Start of Block

(** * Servatio: the mirror-sync core, embedded in Rocq

    Shallow embedding of the decision logic and of the recursive mirror
    algorithm of Servatio:

    - [utils/helpers.py]: [is_excluded], [files_are_equal], [validate_paths],
      [get_total_files];
    - [core/sync_logic.py]: [sync_recursive], [safe_copy], [safe_remove];
    - [app1.py]: the stand-alone variant of the same engine;
    - [core/backup_task.py]: [BackupTask], [to_dict], [from_dict];
    - [utils/metrics.py]: the counters of [BackupMetrics].

    Conventions.  A character is an [ascii] (one code point below 256), a
    name is a [string], a path is the list of its segments from the root of
    the file system.  Modification times are exact rationals (seconds), and
    the first engines compare them exactly.  Exceptions are values of
    [exn]; a call that may raise returns a [result].  The engine threads a
    [state]: the file system, the metrics, the progress dictionary and the
    trace of the calls made to the two callbacks.  The environment is a
    predicate [denied] on paths, which makes the primitives of [os],
    [pathlib] and [shutil] fail; the depth of Python's call stack is a
    natural number.

    Three parts go further than these conventions.  [Host] and [CoreHost]
    take [core/sync_logic.py] on a host whose metadata reads can be refused
    and whose [mkdir], [copytree] and [rmtree] fail part-way; the
    statements on what is counted, on what reaches the caller and on the
    deletion pass are made there.  [Binary64] makes the float [st_mtime] of
    a time and compares two of them as [files_are_equal] does.  [Unicode]
    takes the serialisation of a task on strings of code points, with the
    surrogate pairs of [json]. *)

From Stdlib Require Import List String Ascii Bool Arith ZArith QArith Qabs
  Qround Lia.
From Stdlib Require SpecFloat.
Import ListNotations.
Close Scope Q_scope.

Set Implicit Arguments.
Set Warnings "-register-all".

(* ================================================================== *)
(** * Exceptions and results *)

Inductive exn : Type :=
| PermissionError
| FileNotFoundError
| FileExistsError
| NotADirectoryError
| IsADirectoryError
| ShutilError
| RecursionError
| KeyError
| JSONDecodeError.

(** [PermissionError], [FileNotFoundError], [FileExistsError],
    [NotADirectoryError], [IsADirectoryError] and [shutil.Error] are the
    subclasses of [OSError] that the model can raise. *)
Definition is_OSError (e : exn) : bool :=
  match e with
  | PermissionError | FileNotFoundError | FileExistsError
  | NotADirectoryError | IsADirectoryError | ShutilError => true
  | RecursionError | KeyError | JSONDecodeError => false
  end.

Inductive result (A : Type) : Type :=
| Ok (a : A)
| Raise (e : exn).
Arguments Ok {A} a.
Arguments Raise {A} e.

(* ================================================================== *)
(** * Characters and strings *)

Definition chars := list ascii.

Definition ascii_leb (a b : ascii) : bool := (nat_of_ascii a <=? nat_of_ascii b)%nat.

Fixpoint mem_string (x : string) (l : list string) : bool :=
  match l with
  | [] => false
  | y :: l' => String.eqb x y || mem_string x l'
  end.

(** [sep.join(parts)] *)
Fixpoint join (sep : string) (parts : list string) : string :=
  match parts with
  | [] => EmptyString
  | [x] => x
  | x :: rest => (x ++ sep ++ join sep rest)%string
  end.

(* ================================================================== *)
(** * [fnmatch]: shell-style globbing (standard library, POSIX flavour) *)

Module Glob.

(** One element of a translated pattern.  [TClass neg rs] is a bracket
    expression: the character must lie in one of the closed ranges [rs]
    (a single character [c] is the range [c-c]), or in none when [neg]. *)
Inductive tok : Type :=
| TStar
| TAny
| TLit (c : ascii)
| TClass (neg : bool) (ranges : list (ascii * ascii)).

(** Index-free reading of the scan for the closing bracket: the text
    before the first ["]"] and the text after it. *)
Fixpoint split_bracket (s : chars) : option (chars * chars) :=
  match s with
  | [] => None
  | c :: s' =>
      if Ascii.eqb c "]" then Some ([], s')
      else match split_bracket s' with
           | Some (body, rest) => Some (c :: body, rest)
           | None => None
           end
  end.

(** The members of a bracket body: [a-b] is a range, anything else a
    literal; a leading or trailing hyphen is a literal. *)
Fixpoint class_ranges (body : chars) : list (ascii * ascii) :=
  match body with
  | [] => []
  | c :: rest =>
      match rest with
      | h :: d :: rest' =>
          if Ascii.eqb h "-" then (c, d) :: class_ranges rest'
          else (c, c) :: class_ranges rest
      | _ => (c, c) :: class_ranges rest
      end
  end.

(** After ["["]: an optional ["!"], then an optional literal ["]"], then
    the body up to the closing ["]"].  [None] when there is no closing
    bracket (the ["["] is then an ordinary character). *)
Definition parse_class (s : chars) : option (tok * chars) :=
  let '(neg, s1) :=
    match s with
    | c :: s' => if Ascii.eqb c "!" then (true, s') else (false, s)
    | [] => (false, s)
    end in
  let '(first, s2) :=
    match s1 with
    | c :: s' => if Ascii.eqb c "]" then (["]"%char], s') else ([], s1)
    | [] => ([], s1)
    end in
  match split_bracket s2 with
  | Some (body, rest) => Some (TClass neg (class_ranges (first ++ body)), rest)
  | None => None
  end.

(** [fnmatch.translate]; the fuel bounds the number of tokens and is the
    length of the pattern. *)
Fixpoint translate_fuel (fuel : nat) (pat : chars) : list tok :=
  match fuel with
  | O => []
  | S fuel' =>
      match pat with
      | [] => []
      | c :: pat' =>
          if Ascii.eqb c "*" then TStar :: translate_fuel fuel' pat'
          else if Ascii.eqb c "?" then TAny :: translate_fuel fuel' pat'
          else if Ascii.eqb c "[" then
            match parse_class pat' with
            | Some (t, rest) => t :: translate_fuel fuel' rest
            | None => TLit c :: translate_fuel fuel' pat'
            end
          else TLit c :: translate_fuel fuel' pat'
      end
  end.

Definition translate (pat : chars) : list tok := translate_fuel (List.length pat) pat.

Definition in_ranges (x : ascii) (rs : list (ascii * ascii)) : bool :=
  existsb (fun r => ascii_leb (fst r) x && ascii_leb x (snd r)) rs.

(** Whole-string match of a translated pattern ([re.match] of
    [(?s:...)\Z]). *)
Fixpoint matches (p : list tok) (s : chars) : bool :=
  match p with
  | [] => match s with [] => true | _ :: _ => false end
  | TStar :: p' =>
      (fix star (s : chars) : bool :=
         matches p' s || match s with [] => false | _ :: s' => star s' end) s
  | TAny :: p' =>
      match s with [] => false | _ :: s' => matches p' s' end
  | TLit c :: p' =>
      match s with [] => false | x :: s' => Ascii.eqb x c && matches p' s' end
  | TClass neg rs :: p' =>
      match s with
      | [] => false
      | x :: s' => xorb neg (in_ranges x rs) && matches p' s'
      end
  end.

(** [os.path.normcase] on POSIX is the identity (on Windows it lowers the
    case and turns slashes into backslashes, in the name and in the
    pattern alike). *)
Definition normcase (s : string) : string := s.

Definition fnmatchcase (name pat : string) : bool :=
  matches (translate (list_ascii_of_string pat)) (list_ascii_of_string name).

Definition fnmatch (name pat : string) : bool :=
  fnmatchcase (normcase name) (normcase pat).

End Glob.

(* ================================================================== *)
(** * Paths *)

Definition path := list string.

(** [p / name] *)
Definition child (p : path) (name : string) : path := p ++ [name].

(** [p.parent]; the root is its own parent. *)
Definition parent (p : path) : path := removelast p.

(** [p.name] *)
Definition basename (p : path) : string := last p EmptyString.

(** [is_prefix p q]: [q] lies at or below [p]. *)
Fixpoint is_prefix (p q : path) : bool :=
  match p with
  | [] => true
  | a :: p' =>
      match q with
      | [] => false
      | b :: q' => String.eqb a b && is_prefix p' q'
      end
  end.

(** [p == q] *)
Definition path_eqb (p q : path) : bool :=
  (List.length p =? List.length q)%nat && is_prefix p q.

(** [p.relative_to(base)]: [None] stands for the [ValueError] raised when
    [p] is not inside [base]. *)
Fixpoint relative_to (p base : path) : option path :=
  match base with
  | [] => Some p
  | b :: base' =>
      match p with
      | [] => None
      | x :: p' => if String.eqb x b then relative_to p' base' else None
      end
  end.

(** [as_posix()] of a relative path; the empty relative path prints as a dot. *)
Definition as_posix (rel : path) : string :=
  match rel with
  | [] => "."%string
  | _ => join "/" rel
  end.

(** [utils/helpers.py: is_excluded] *)
Definition is_excluded (p : path) (exclude_patterns : list string) (base_path : path) : bool :=
  match relative_to p base_path with
  | None => false
  | Some rel =>
      let rel_path := as_posix rel in
      existsb (fun pattern =>
                 Glob.fnmatch rel_path pattern
                 || Glob.fnmatch rel_path ("**/" ++ pattern)%string)
              exclude_patterns
  end.

(* ================================================================== *)
(** * The file system *)

(** A regular file carries what [stat] reports and [copy2] preserves; a
    directory is the ordered listing of its children (the order in which
    [iterdir] yields them).  Directories carry no metadata, and there are no
    symbolic links or special files. *)
Inductive node : Type :=
| File (st_size : Z) (st_mtime : Q)
| Dir (entries : list (string * node)).

Definition listing := list (string * node).

Fixpoint assoc (k : string) (es : listing) : option node :=
  match es with
  | [] => None
  | (k', v) :: es' => if String.eqb k k' then Some v else assoc k es'
  end.

Fixpoint set_entry (k : string) (v : node) (es : listing) : listing :=
  match es with
  | [] => [(k, v)]
  | (k', v') :: es' =>
      if String.eqb k k' then (k, v) :: es' else (k', v') :: set_entry k v es'
  end.

Fixpoint remove_entry (k : string) (es : listing) : listing :=
  match es with
  | [] => []
  | (k', v') :: es' =>
      if String.eqb k k' then remove_entry k es' else (k', v') :: remove_entry k es'
  end.

Definition names (es : listing) : list string := map fst es.

Fixpoint lookup (p : path) (n : node) : option node :=
  match p with
  | [] => Some n
  | k :: p' =>
      match n with
      | File _ _ => None
      | Dir es =>
          match assoc k es with
          | Some c => lookup p' c
          | None => None
          end
      end
  end.

(** Replace ([Some]) or drop ([None]) the entry at [p]; nothing happens when
    the parent of [p] is not an existing directory, or when [p] is the root. *)
Fixpoint update (p : path) (v : option node) (n : node) : node :=
  match p with
  | [] => n
  | k :: p' =>
      match n with
      | File _ _ => n
      | Dir es =>
          match p' with
          | [] =>
              Dir (match v with
                   | Some c => set_entry k c es
                   | None => remove_entry k es
                   end)
          | _ :: _ =>
              match assoc k es with
              | Some c => Dir (set_entry k (update p' v c) es)
              | None => n
              end
          end
      end
  end.

(** [p.exists()], [p.is_dir()], [p.is_file()] *)
Definition exists_ (fs : node) (p : path) : bool :=
  match lookup p fs with Some _ => true | None => false end.

Definition is_dir (fs : node) (p : path) : bool :=
  match lookup p fs with Some (Dir _) => true | _ => false end.

Definition is_file (fs : node) (p : path) : bool :=
  match lookup p fs with Some (File _ _) => true | _ => false end.

Record stat_result : Type := mkStat { size_of : Z; mtime_of : Q }.

(** [p.stat()].  Only regular files have metadata in this model; the engine
    calls [stat] on paths for which [is_file] holds. *)
Definition stat (fs : node) (p : path) : result stat_result :=
  match lookup p fs with
  | Some (File sz mt) => Ok (mkStat sz mt)
  | Some (Dir _) => Raise IsADirectoryError
  | None => Raise FileNotFoundError
  end.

End of Block

◆ Directions
Look above for the line holding "From Stdlib Require SpecFloat.". Print it and every line after it, exactly, through the line holding "match e with".

◆ Task output
From Stdlib Require SpecFloat.
Import ListNotations.
Close Scope Q_scope.

Set Implicit Arguments.
Set Warnings "-register-all".

(* ================================================================== *)
(** * Exceptions and results *)

Inductive exn : Type :=
| PermissionError
| FileNotFoundError
| FileExistsError
| NotADirectoryError
| IsADirectoryError
| ShutilError
| RecursionError
| KeyError
| JSONDecodeError.

(** [PermissionError], [FileNotFoundError], [FileExistsError],
    [NotADirectoryError], [IsADirectoryError] and [shutil.Error] are the
    subclasses of [OSError] that the model can raise. *)
Definition is_OSError (e : exn) : bool :=
  match e with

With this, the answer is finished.